The Telecom Regulatory Authority of India (Trai) said it had received record submissions on a consultation paper for framing differential pricing rules that will decide the fate of Facebook Inc’s free Internet in India.
The telecommunications regulator said it will finalise the new rules by end of January after a hearing process with stakeholders that will extend through the month.
Trai earlier this month said it had received nearly 6 lakh submissions on the consultation paper. The regulator had received over 10 lakh comments on first consultation that it floated around net neutrality – thus, the submissions for this paper must have beat that record.
India has become a battleground over the right to unrestricted Internet access, with local tech start-ups joining the frontline against Facebook founder Mark Zuckerberg and his plan to roll out free Internet to the country’s masses.

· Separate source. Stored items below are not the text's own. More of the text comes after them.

Lemma choice_skip gone os c k s e : (bool_decide (is_Some (gone !! id e)) = true \/ id e <> k) ->
  choice_at gone os c k -> choice_at gone (os ++ [(s, e)]) c k.
Proof.
  intros Hs. unfold choice_at. destruct (bool_decide (is_Some (gone !! k))) eqn:Eg; [done|].
  assert (id e <> k) as Hk by (destruct Hs as [Hs|Hs]; [intros <-; by rewrite Eg in Hs|done]). clear Hs.
  assert (forall s' e', (s', e') ∈ os ++ [(s, e)] -> id e' = k -> (s', e') ∈ os) as Hold.
  { intros s' e' [H|[-> ->]]%offers_snoc ?; [done|done]. }
  destruct (chosen c !! k) as [[s1 e1]|].
  - intros (H1 & H2 & H3 & H4). split_and!; [apply elem_of_app; by left|done|by eauto|].
    destruct H4 as [(-> & H4)|(-> & e' & H4 & H5)]; [left; eauto|right]. split; [done|]. exists e'. rewrite elem_of_app. auto.
  - intros [H1 H2]. split; [done|]. intros s' e' H Hid. by eapply H2; [eapply Hold|].
Qed.

(** The choice of an entry at another id is untouched. *)
Lemma choose_other gone s c e k : id e <> k ->
  chosen (choose gone s c e) !! k = chosen c !! k /\ disputed (choose gone s c e) !! k = disputed c !! k.
Proof.
  intros Hk. unfold choose. destruct (bool_decide _); [done|].
  destruct (chosen c !! id e) as [[best ex]|]; [destruct (s <? best); [done|destruct (best =? s);
    [destruct (bool_decide (ex = e)); [done|]|]]|]; cbn [chosen disputed];
    rewrite ?lookup_insert_ne, ?lookup_delete_ne by done; done.
Qed.

(** A newer copy's entry takes its place. *)
Lemma choice_fresh gone os c s e : bool_decide (is_Some (gone !! id e)) = false ->
  (forall s' e', (s', e') ∈ os -> id e' = id e -> s' < s) ->
  choice_at gone (os ++ [(s, e)]) {| chosen := <[id e := (s, e)]> (chosen c); disputed := delete (id e) (disputed c) |} (id e).
Proof.
  intros Hg Hlt. unfold choice_at. rewrite Hg. cbn [chosen disputed]. rewrite lookup_insert_eq, lookup_delete_eq.
  split_and!; [apply elem_of_app; right; by apply list_elem_of_singleton|done| |left; split; [done|]].
  - intros s' e' [H|[-> ->]]%offers_snoc Hid; [specialize (Hlt _ _ H Hid)|]; lia.
  - intros e' [H|[_ ->]]%offers_snoc Hid; [specialize (Hlt _ _ H Hid); lia|done].
Qed.

Lemma choose_spec gone os c s e : (forall k, choice_at gone os c k) ->
  forall k, choice_at gone (os ++ [(s, e)]) (choose gone s c e) k.
Proof.
  intros Hc k. destruct (decide (id e = k)) as [<-|Hk].
  2: { pose proof (choice_skip gone os c k s e (or_intror Hk) (Hc k)) as H. unfold choice_at in *.
       destruct (choose_other gone s c e k Hk) as [-> ->]. done. }
  pose proof (Hc (id e)) as H. unfold choose. destruct (bool_decide (is_Some (gone !! id e))) eqn:Eg.
  { by apply choice_skip; [left|]. }
  unfold choice_at in H. rewrite Eg in H.
  destruct (chosen c !! id e) as [[best ex]|] eqn:Ec.
  2: { destruct H as [_ H]. apply choice_fresh; [done|]. intros s' e' Hin Hid. by apply H in Hin. }
  destruct H as (H1 & H2 & H3 & H4).
  destruct (Z.ltb_spec s best); [|destruct (Z.eqb_spec best s) as [->|]; [|
    apply choice_fresh; [done|]; intros s' e' Hin Hid; specialize (H3 _ _ Hin Hid); lia]].
  - unfold choice_at. rewrite Eg, Ec. split_and!; [apply elem_of_app; by left|done| |].
    + intros s' e' [Hin|[-> ->]]%offers_snoc Hid; [by eapply H3|lia].
    + destruct H4 as [(-> & H4)|(-> & e' & H4 & H5)]; [left; split; [done|]|right; split; [done|]; exists e'; by rewrite elem_of_app; auto].
      intros e' [Hin|[-> ->]]%offers_snoc Hid; [by apply H4|lia].
  - assert (forall s' e', (s', e') ∈ os ++ [(s, e)] -> id e' = id e -> s' <= s) as Hmax.
    { intros s' e' [Hin|[-> ->]]%offers_snoc Hid; [by eapply H3|lia]. }
    destruct (bool_decide_reflect (ex = e)) as [->|Hne]; unfold choice_at; rewrite Eg; cbn [chosen disputed]; rewrite Ec.
    + split_and!; [apply elem_of_app; by left|done|done|].
      destruct H4 as [(-> & H4)|(-> & e' & H4 & H5)]; [left; split; [done|]|right; split; [done|]; exists e'; by rewrite elem_of_app; auto].
      intros e' [Hin|[_ ->]]%offers_snoc Hid; [by apply H4|done].
    + split_and!; [apply elem_of_app; by left|done|done|]. right. rewrite lookup_insert_eq. split; [done|].
      exists e. split_and!; [apply elem_of_app; right; by apply list_elem_of_singleton|done|congruence].
Qed.

Lemma choose_all_spec gone lists k : choice_at gone (offers lists) (choose_all gone lists) k.
Proof.
  rewrite choose_all_offers. revert k. induction (offers lists) as [|[s e] os IH] using rev_ind.
  - intros k. unfold choice_at. cbn. rewrite !lookup_empty. destruct (bool_decide _); [done|]. split; [done|].
    intros s e H. by apply elem_of_nil in H.
  - rewrite foldl_snoc. apply choose_spec, IH.
Qed.

(** ** The result *)

Lemma max_seq_spec lists : match max_seq lists with
  | None => lists = []
  | Some m => (exists l, l ∈ lists /\ seq l = m) /\ forall l, l ∈ lists -> seq l <= m
  end.
Proof.
  induction lists as [|l lists IH]; [done|]. change (max_seq (l :: lists)) with
    (Some (match max_seq lists with Some m => Z.max (seq l) m | None => seq l end)).
  destruct (max_seq lists) as [m|].
  - destruct IH as [(x & Hx & <-) Hm]. split.
    + destruct (Z.max_spec (seq l) (seq x)) as [[_ ->]|[_ ->]]; [exists x|exists l]; by rewrite elem_of_cons; auto.
    + intros y [->|Hy]%elem_of_cons; [|specialize (Hm y Hy)]; lia.
  - subst. split; [exists l; by rewrite list_elem_of_singleton|]. by intros y ->%list_elem_of_singleton.
Qed.

Lemma max_value_None (m : gmap FileId Z) : max_value m = None <-> m = ∅.
Proof.
  unfold max_value. split; [|by intros ->; rewrite map_to_list_empty].
  destruct (map_to_list m) eqn:E; [|done]. intros _. by apply map_to_list_empty_iff.
Qed.

(** No two of the newest copies that hold an id disagree about it. *)
Definition undisputed (lists : list KeyList) : Prop :=
  disputed (choose_all (union_removed lists) lists) = ∅.

Section Permuted.
Context (lists lists' : list KeyList) (Hp : Permutation lists lists').

Lemma max_seq_perm : max_seq lists = max_seq lists'.
Proof using Hp.
  pose proof (max_seq_spec lists) as H1. pose proof (max_seq_spec lists') as H2.
  destruct (max_seq lists) as [m|], (max_seq lists') as [m'|]; try done.
  - destruct H1 as [(x & Hx & <-) H1], H2 as [(y & Hy & <-) H2].
    rewrite Hp in Hx. rewrite <- Hp in Hy. specialize (H1 y Hy). specialize (H2 x Hx). f_equal. lia.
  - subst. by destruct H1 as [(x & Hx & _) _]; rewrite Hp in Hx; apply elem_of_nil in Hx.
  - subst. by destruct H2 as [(x & Hx & _) _]; rewrite <- Hp in Hx; apply elem_of_nil in Hx.
Qed.

Lemma union_removed_perm : union_removed lists = union_removed lists'.
Proof using Hp.
  apply map_eq. intros k. eapply latest_unique; [|apply union_removed_latest..].
  intros t. rewrite !stones_of_elem. by setoid_rewrite Hp.
Qed.

Lemma offers_perm s e : (s, e) ∈ offers lists <-> (s, e) ∈ offers lists'.
Proof using Hp. rewrite !offers_elem. by setoid_rewrite Hp. Qed.

(** What is taken at an id depends on the offers alone, up to the dispute. *)
Lemma taken_unique k s e d s' e' d' :
  taken (offers lists) k s e d -> taken (offers lists') k s' e' d' ->
  d = d' /\ (d = None -> (s, e) = (s', e')).
Proof using Hp.
  intros (H1 & I1 & M1 & D1) (H2 & I2 & M2 & D2). pose proof H1 as H1'. pose proof H2 as H2'.
  rewrite offers_perm in H1'. rewrite <- offers_perm in H2'.
  assert (s = s') as <- by (specialize (M1 _ _ H2' I2); specialize (M2 _ _ H1' I1); lia).
  destruct D1 as [(-> & D1)|(-> & x & Hx & Ix & Nx)], D2 as [(-> & D2)|(-> & y & Hy & Iy & Ny)].
  - split; [done|]. intros _. by rewrite (D1 e').
  - rewrite <- offers_perm in Hy. rewrite (D1 y Hy Iy), (D1 e' H2' I2) in Ny. done.
  - rewrite offers_perm in Hx. rewrite (D2 x Hx Ix), (D2 e H1' I1) in Nx. done.
  - done.
Qed.

Lemma choices_perm (gone : gmap FileId Z) :
  disputed (choose_all gone lists) = disputed (choose_all gone lists') /\
  (disputed (choose_all gone lists) = ∅ -> chosen (choose_all gone lists) = chosen (choose_all gone lists')).
Proof using Hp.
  assert (forall k, disputed (choose_all gone lists) !! k = disputed (choose_all gone lists') !! k /\
    (disputed (choose_all gone lists) !! k = None ->
     chosen (choose_all gone lists) !! k = chosen (choose_all gone lists') !! k)) as Hk.
  { intros k. pose proof (choose_all_spec gone lists k) as H1. pose proof (choose_all_spec gone lists' k) as H2.
    unfold choice_at in *. destruct (bool_decide (is_Some (gone !! k))).
    { destruct H1 as [-> ->], H2 as [-> ->]. done. }
    destruct (chosen (choose_all gone lists) !! k) as [[s e]|], (chosen (choose_all gone lists') !! k) as [[s' e']|].
    - destruct (taken_unique _ _ _ _ _ _ _ H1 H2) as [-> H]. split; [done|]. intros E. by rewrite H.
    - destruct H2 as [_ H2], H1 as (H1 & Hid & _). rewrite offers_perm in H1. by apply H2 in H1.
    - destruct H1 as [_ H1], H2 as (H2 & Hid & _). rewrite <- offers_perm in H2. by apply H1 in H2.
    - destruct H1 as [-> _], H2 as [-> _]. done. }
  split; [apply map_eq; intros k; apply Hk|]. intros E. apply map_eq. intros k. apply Hk. by rewrite E, lookup_empty.
Qed.

Lemma merge_perm : merge lists = merge lists'.
Proof using Hp.
  unfold merge. rewrite max_seq_perm, union_removed_perm. destruct (choices_perm (union_removed lists')) as [Hd Hc].
  rewrite Hd in *. destruct (max_value _) eqn:E; [done|]. apply max_value_None in E. by rewrite (Hc E).
Qed.
End Permuted.

Lemma merge_inv lists m : merge lists = Ok m ->
  max_seq lists = Some (seq m) /\ undisputed lists /\
  entries m = map (fun x => x.2.2) (sorted_items (chosen (choose_all (union_removed lists) lists))) /\
  removed m = map (fun x => {| stone_id := x.1; at_ := x.2 |}) (sorted_items (union_removed lists)).
Proof.
  unfold merge. destruct (max_seq lists) as [s|]; [|done]. cbn [ok_or].
  destruct (max_value _) eqn:E; [done|]. apply max_value_None in E. by intros [= <-].
Qed.

Lemma merge_some lists : lists <> [] -> undisputed lists -> exists m, merge lists = Ok m.
Proof.
  intros Hne Hu. unfold merge. pose proof (max_seq_spec lists). destruct (max_seq lists) as [s|]; [|done]. cbn [ok_or].
  rewrite (proj2 (max_value_None _) Hu). eauto.
Qed.

(** The choice at an id, when nothing is disputed. *)
Lemma undisputed_choice lists k s e : undisputed lists ->
  chosen (choose_all (union_removed lists) lists) !! k = Some (s, e) <->
  union_removed lists !! k = None /\ (s, e) ∈ offers lists /\ id e = k /\
  forall s' e', (s', e') ∈ offers lists -> id e' = k -> s' <= s /\ (s' = s -> e' = e).
Proof.
  intros Hu. pose proof (choose_all_spec (union_removed lists) lists k) as H. unfold choice_at in H.
  assert (disputed (choose_all (union_removed lists) lists) !! k = None) as Hd by (by rewrite Hu, lookup_empty).
  rewrite Hd in H. destruct (bool_decide_reflect (is_Some (union_removed lists !! k))) as [[a Ha]|Hn].
  { destruct H as [-> _]. rewrite Ha. naive_solver. }
  apply eq_None_not_Some in Hn. rewrite Hn.
  destruct (chosen _ !! k) as [[s1 e1]|].
  - destruct H as (H1 & H2 & H3 & H4). assert (forall e', (s1, e') ∈ offers lists -> id e' = k -> e' = e1) as H5
      by (destruct H4 as [(_ & H4)|(? & _)]; done). split.
    + intros [= <- <-]. split_and!; try done. intros s' e' Hin Hid. split; [by eapply H3|]. intros ->. by apply H5.
    + intros (_ & K1 & K2 & K3). destruct (K3 _ _ H1 H2) as [L1 L2]. pose proof (H3 _ _ K1 K2).
      assert (s1 = s) as -> by lia. by rewrite (L2 eq_refl).
  - destruct H as [_ H]. split; [done|]. intros (_ & K1 & K2 & _). by apply H in K1.
Qed.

Trai has asked Facebook and its India telecom partner Reliance Communications Ltd to put on hold the launch of the Free Basics service till the final rules are in place.
India’s mobile phone subscriber base peaked to more than 1 billion users for the first time, data released by Trai on Wednesday showed, making India the only country after China to achieve that milestone.
Total wireless subscribers in Asia’s third-largest economy rose to more than 1 billion at the end of October from 996.7 million at September-end, the data showed. Mobile subscriptions in India have surged in recent years, helped by the launch of cheaper smartphones and record low call rates as a result of a cut throat competition among mobile phone operators to expand customer base.